• **Problem to solve**: In the records that follow, find the line with "Variable T : list row."; from there, retype every line exactly through the line with "panel_x SalesCategory (filter_month T m0);", which also belongs to the answer.
** Data for this task follows **
Lemma clean_text_witness :
  (∃ s, default ∅ (clean Iso.lib example_table !! 1%nat) !! ChannelName = Some (Str s)
        ∧ Py.strip s = s)
  ∧ col ChannelName (default ∅ (clean Iso.lib example_table !! 1%nat)) ≠ Str []
  ∧ col ProductName (default ∅ (clean Iso.lib example_table !! 1%nat)) ≠ Str [].
Proof.
  apply (clean_text Iso.lib example_table).
  - apply default_lookup_elem_of. apply Nat.ltb_lt. vm_compute. reflexivity.
  - constructor.
Defined.

Lemma month_label_chronological_witness :
  str_lt (month_label {| year := 2023; month := 12; day := 31; nanos := 0 |})
         (month_label {| year := 2024; month := 1; day := 5; nanos := 0 |})
  ↔ (2023 < 2024 ∨ (2023 = 2024 ∧ 12 < 1))%Z.
Proof.
  apply (month_label_chronological
           {| year := 2023; month := 12; day := 31; nanos := 0 |}
           {| year := 2024; month := 1; day := 5; nanos := 0 |});
    simpl; lia.
Defined.

(** ** Grouped sums and single charts *)

Lemma col_Str_iff (c : pystr) (r : row) (s : pystr) :
  col c r = Str s ↔ r !! c = Some (Str s).
Proof.
  unfold col. destruct (r !! c) as [v|]; simpl; split; intros E;
    [by subst | by injection E | discriminate E | discriminate E].
Qed.

Lemma filter_label_of (c : pystr) (k : pystr) (T : list row) :
  filter (λ r, label_of c r = Some k) T = filter (λ r, r !! c = Some (Str k)) T.
Proof. apply list_filter_iff. intros r. apply label_of_Some. Qed.

Lemma filter_month_label_of (T : list row) (m : pystr) :
  filter_month T m = filter (λ r, label_of Month r = Some m) T.
Proof.
  unfold filter_month. apply list_filter_iff. intros r.
  by rewrite col_Str_iff, label_of_Some.
Qed.

Lemma elem_of_groupby_sum (c : pystr) (T : list row) (k : pystr) (v : Qc) :
  (k, v) ∈ groupby_sum c T
  ↔ k ∈ sorted (unique (omap (label_of c) T))
    ∧ v = total_sales (filter (λ r, r !! c = Some (Str k)) T).
Proof.
  unfold groupby_sum. change (map ?f ?l) with (f <$> l).
  rewrite list_elem_of_fmap. unfold total_sales. split.
  - intros (k' & [= -> ->] & Hk). by rewrite filter_label_of.
  - intros [Hk ->]. exists k. by rewrite filter_label_of.
Qed.

Lemma groupby_sum_keys_sorted (c : pystr) (T : list row) :
  StronglySorted str_lt (groupby_sum c T).*1.
Proof. rewrite groupby_sum_keys. apply sorted_StronglySorted, NoDup_unique. Qed.

(** X12.  On a cleaned table the grouped sums of a text column or of [Month]
    have one entry for each label that occurs in the column, the labels in
    strictly ascending order, and the value of a label is the total weight
    of the rows that carry it. *)
Theorem groupby_sum_groups (L : Lib) (df : list row) (c : pystr) :
  c ∈ text_columns ∨ c = Month →
  StronglySorted str_lt (groupby_sum c (clean L df)).*1
  ∧ (∀ k, k ∈ (groupby_sum c (clean L df)).*1
          ↔ ∃ r, r ∈ clean L df ∧ r !! c = Some (Str k))
  ∧ (∀ k v, (k, v) ∈ groupby_sum c (clean L df) →
       v = total_sales (filter (λ r, r !! c = Some (Str k)) (clean L df)))
  ∧ Forall (λ r, ∃ k, r !! c = Some (Str k)) (clean L df).
Proof.
  intros Hc. split; [apply groupby_sum_keys_sorted |]. split; [| split].
  - intros k. rewrite groupby_sum_keys. apply elem_of_labels.
  - intros k v Hkv. by apply elem_of_groupby_sum in Hkv as [_ ->].
  - eapply List.Forall_impl; [| apply (clean_labels L df c Hc)].
    intros r [k Hk]. exists k. by apply label_of_Some.
Qed.

Lemma groupby_sum_groups_witness :
  StronglySorted str_lt (groupby_sum ProductName (clean Iso.lib example_table)).*1
  ∧ (∀ k, k ∈ (groupby_sum ProductName (clean Iso.lib example_table)).*1
          ↔ ∃ r, r ∈ clean Iso.lib example_table ∧ r !! ProductName = Some (Str k))
  ∧ (∀ k v, (k, v) ∈ groupby_sum ProductName (clean Iso.lib example_table) →
       v = total_sales (filter (λ r, r !! ProductName = Some (Str k))
                          (clean Iso.lib example_table)))
  ∧ Forall (λ r, ∃ k, r !! ProductName = Some (Str k)) (clean Iso.lib example_table).
Proof.
  apply (groupby_sum_groups Iso.lib example_table ProductName).
  left. apply list_elem_of_In. simpl. tauto.
Defined.

Lemma sort_values_desc_Sorted (s : Series) :
  Sorted (λ a b, (b ≤ a)%Qc) (sort_values_desc s).*2.
Proof.
  apply (Sorted_fmap snd (λ a b : pystr * Qc, bool_decide (Qcle b.2 a.2) = true)).
  - intros x y H. by apply bool_decide_eq_true in H.
  - apply sort_by_Sorted. intros x y.
    destruct (Qc_le_total x.2 y.2) as [H|H]; [right | left];
      by apply bool_decide_eq_true.
Qed.


(** X21.  [reindex(month_order)] changes nothing: the month chart draws the
    grouped sums by month as they are, every month with a value. *)
Theorem fig_month_is_groupby (L : Lib) (df : list row) :
  xs (fig_month (clean L df)) = (groupby_sum Month (clean L df)).*1
  ∧ ys (fig_month (clean L df)) = Some <$> (groupby_sum Month (clean L df)).*2
  ∧ reindex (sorted (unique (omap (label_of Month) (clean L df))))
            (groupby_sum Month (clean L df))
    = (λ kv, (kv.1, Some kv.2)) <$> groupby_sum Month (clean L df).
Proof.
  generalize (clean L df). intros T.
  assert (E : reindex (sorted (unique (omap (label_of Month) T))) (groupby_sum Month T)
              = (λ kv, (kv.1, Some kv.2)) <$> groupby_sum Month T).
  { unfold reindex. unfold groupby_sum at 2.
    change (?f <$> map ?g ?l) with (map f (map g l)). rewrite map_map. simpl.
    apply map_ext_in. intros m Hm. f_equal.
    apply lookup_groupby_sum. by apply list_elem_of_In. }
  split; [| split; [| exact E]].
  - rewrite fig_month_xs. symmetry. apply groupby_sum_keys.
  - rewrite fig_month_ys, fig_month_xs, groupby_sum_values.
    change (?f <$> map ?g ?l) with (map f (map g l)). by rewrite map_map.
Qed.

(** ** The interactive dashboard *)

Section Dashboard.

Variable T : list row.

Let months := sorted (unique (omap (label_of Month) T)).

Lemma fig_filtered_inr (fig : Figure) :
  fig_filtered T = inr fig →
  ∃ m0, months !! 0%nat = Some m0
    ∧ fig = {| traces :=
                 [ {| tx := panel_x ChannelName (filter_month T m0);
                      ty := panel_y ChannelName (filter_month T m0);
                      name := u "Channel" |};
                   {| tx := panel_x SalesCategory (filter_month T m0);
                      ty := panel_y SalesCategory (filter_month T m0);
                      name := u "SalesCategory" |};
                   {| tx := panel_x ProductName (filter_month T m0);
                      ty := panel_y ProductName (filter_month T m0);
                      name := u "Product" |};
                   {| tx := (groupby_sum Month T).*1;
                      ty := (groupby_sum Month T).*2; name := u "Trend" |} ];
               buttons := map (button_of T) months |}.
Proof.
  unfold fig_filtered. fold months.
  destruct (months !! 0%nat) as [m0|]; [| discriminate].
  intros [= <-]. eauto.
Qed.

Lemma elem_of_buttons (fig : Figure) (b : Button) :
  fig_filtered T = inr fig → b ∈ buttons fig →
  ∃ m, m ∈ months ∧ b = button_of T m.
Proof.
  intros (m0 & _ & ->)%fig_filtered_inr Hb. cbn [buttons] in Hb.
  change (map ?f ?l) with (f <$> l) in Hb.
  apply list_elem_of_fmap in Hb as (m & -> & Hm). eauto.
Qed.

Lemma update_button_of (fig : Figure) (m : pystr) :
  fig_filtered T = inr fig →
  traces (update (button_of T m) fig)
  = [ {| tx := panel_x ChannelName (filter_month T m);
         ty := panel_y ChannelName (filter_month T m); name := u "Channel" |};
      {| tx := panel_x SalesCategory (filter_month T m);
         ty := panel_y SalesCategory (filter_month T m); name := u "SalesCategory" |};
      {| tx := panel_x ProductName (filter_month T m);
         ty := panel_y ProductName (filter_month T m); name := u "Product" |};
      {| tx := (groupby_sum Month T).*1;
         ty := (groupby_sum Month T).*2; name := u "Trend" |} ]
  ∧ buttons (update (button_of T m) fig) = buttons fig.
Proof. intros (m0 & _ & ->)%fig_filtered_inr. done. Qed.

Lemma trend_values :
  (groupby_sum Month T).*2 = map (λ m, total_sales (filter_month T m)) months.
Proof.
  rewrite groupby_sum_values. apply map_ext. intros m.
  by rewrite filter_month_label_of.
Qed.

Lemma button_labels : map label (map (button_of T) months) = months.
Proof. rewrite map_map. simpl. apply map_id. Qed.

End Dashboard.



Lemma cleaned_months_nil (T : list row) :
  Forall cleaned_row T → omap (label_of Month) T = [] → T = [].
Proof.
  intros HT E. destruct T as [|r T]; [done |].
  inversion HT as [|? ? Hr _]; subst.
  destruct (cleaned_row_label r Month Hr) as [m Hm]; [by right |].
  simpl in E. rewrite Hm in E. discriminate E.
Qed.

(** X16.  The interactive dashboard, and with it the chart-building stage,
    fails exactly when the cleaned table has no rows. *)
Theorem fig_filtered_fails_iff (L : Lib) (df : list row) :
  (fig_filtered (clean L df) = inl IndexError ↔ clean L df = [])
  ∧ (build_charts (clean L df) = inl IndexError ↔ clean L df = []).
Proof.
  assert (H : fig_filtered (clean L df) = inl IndexError ↔ clean L df = []).
  { rewrite fig_filtered_error. split.
    - apply cleaned_months_nil, clean_Forall_cleaned.
    - by intros ->. }
  split; [done |]. rewrite <- H. unfold build_charts.
  destruct (fig_filtered (clean L df)) as [[]|f]; split; done.
Qed.

(** X17.  When it is built, the dashboard has the four traces Channel,
    SalesCategory, Product and Trend, and one button for each month of the
    cleaned table, in strictly ascending order of the months; every button
    carries four x arrays and four y arrays. *)
Theorem fig_filtered_structure (L : Lib) (df : list row) (fig : Figure) :
  fig_filtered (clean L df) = inr fig →
  name <$> traces fig = [u "Channel"; u "SalesCategory"; u "Product"; u "Trend"]
  ∧ StronglySorted str_lt (label <$> buttons fig)
  ∧ (∀ m, m ∈ label <$> buttons fig
          ↔ ∃ r, r ∈ clean L df ∧ r !! Month = Some (Str m))
  ∧ Forall (λ b, length (args_x b) = 4%nat ∧ length (args_y b) = 4%nat)
           (buttons fig).
Proof.
  intros (m0 & _ & ->)%fig_filtered_inr. cbn [traces buttons].
  change (?f <$> map ?g ?l) with (map f (map g l)).
  rewrite button_labels.
  split; [done |]. split; [apply sorted_StronglySorted, NoDup_unique |].
  split; [intros m; apply elem_of_labels |].
  apply Forall_forall. intros b Hb. apply list_elem_of_In in Hb.
  change (map ?f ?l) with (f <$> l) in Hb.
  by apply list_elem_of_fmap in Hb as (m & -> & _).
Qed.

(** X13.  The trend trace has one point for each button, in the order of
    the buttons: the month of the button, with the total weight of the rows
    that the button's month filter selects. *)
Theorem trend_matches_buttons (L : Lib) (df : list row) (fig : Figure) :
  fig_filtered (clean L df) = inr fig →
  ∃ trend, traces fig !! 3%nat = Some trend
    ∧ tx trend = label <$> buttons fig
    ∧ ty trend
      = (λ b, total_sales (filter_month (clean L df) (label b))) <$> buttons fig.
Proof.
  intros (m0 & _ & ->)%fig_filtered_inr. eexists. split; [done |].
  cbn [tx ty buttons].
  change (?f <$> map ?g ?l) with (map f (map g l)).
  rewrite button_labels, map_map, trend_values. cbn [label button_of].
  split; [apply groupby_sum_keys | done].
Qed.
** End of Data for this task **
• **Answer to this exercise**:
Variable T : list row.

Let months := sorted (unique (omap (label_of Month) T)).

Lemma fig_filtered_inr (fig : Figure) :
  fig_filtered T = inr fig →
  ∃ m0, months !! 0%nat = Some m0
    ∧ fig = {| traces :=
                 [ {| tx := panel_x ChannelName (filter_month T m0);
                      ty := panel_y ChannelName (filter_month T m0);
                      name := u "Channel" |};
                   {| tx := panel_x SalesCategory (filter_month T m0);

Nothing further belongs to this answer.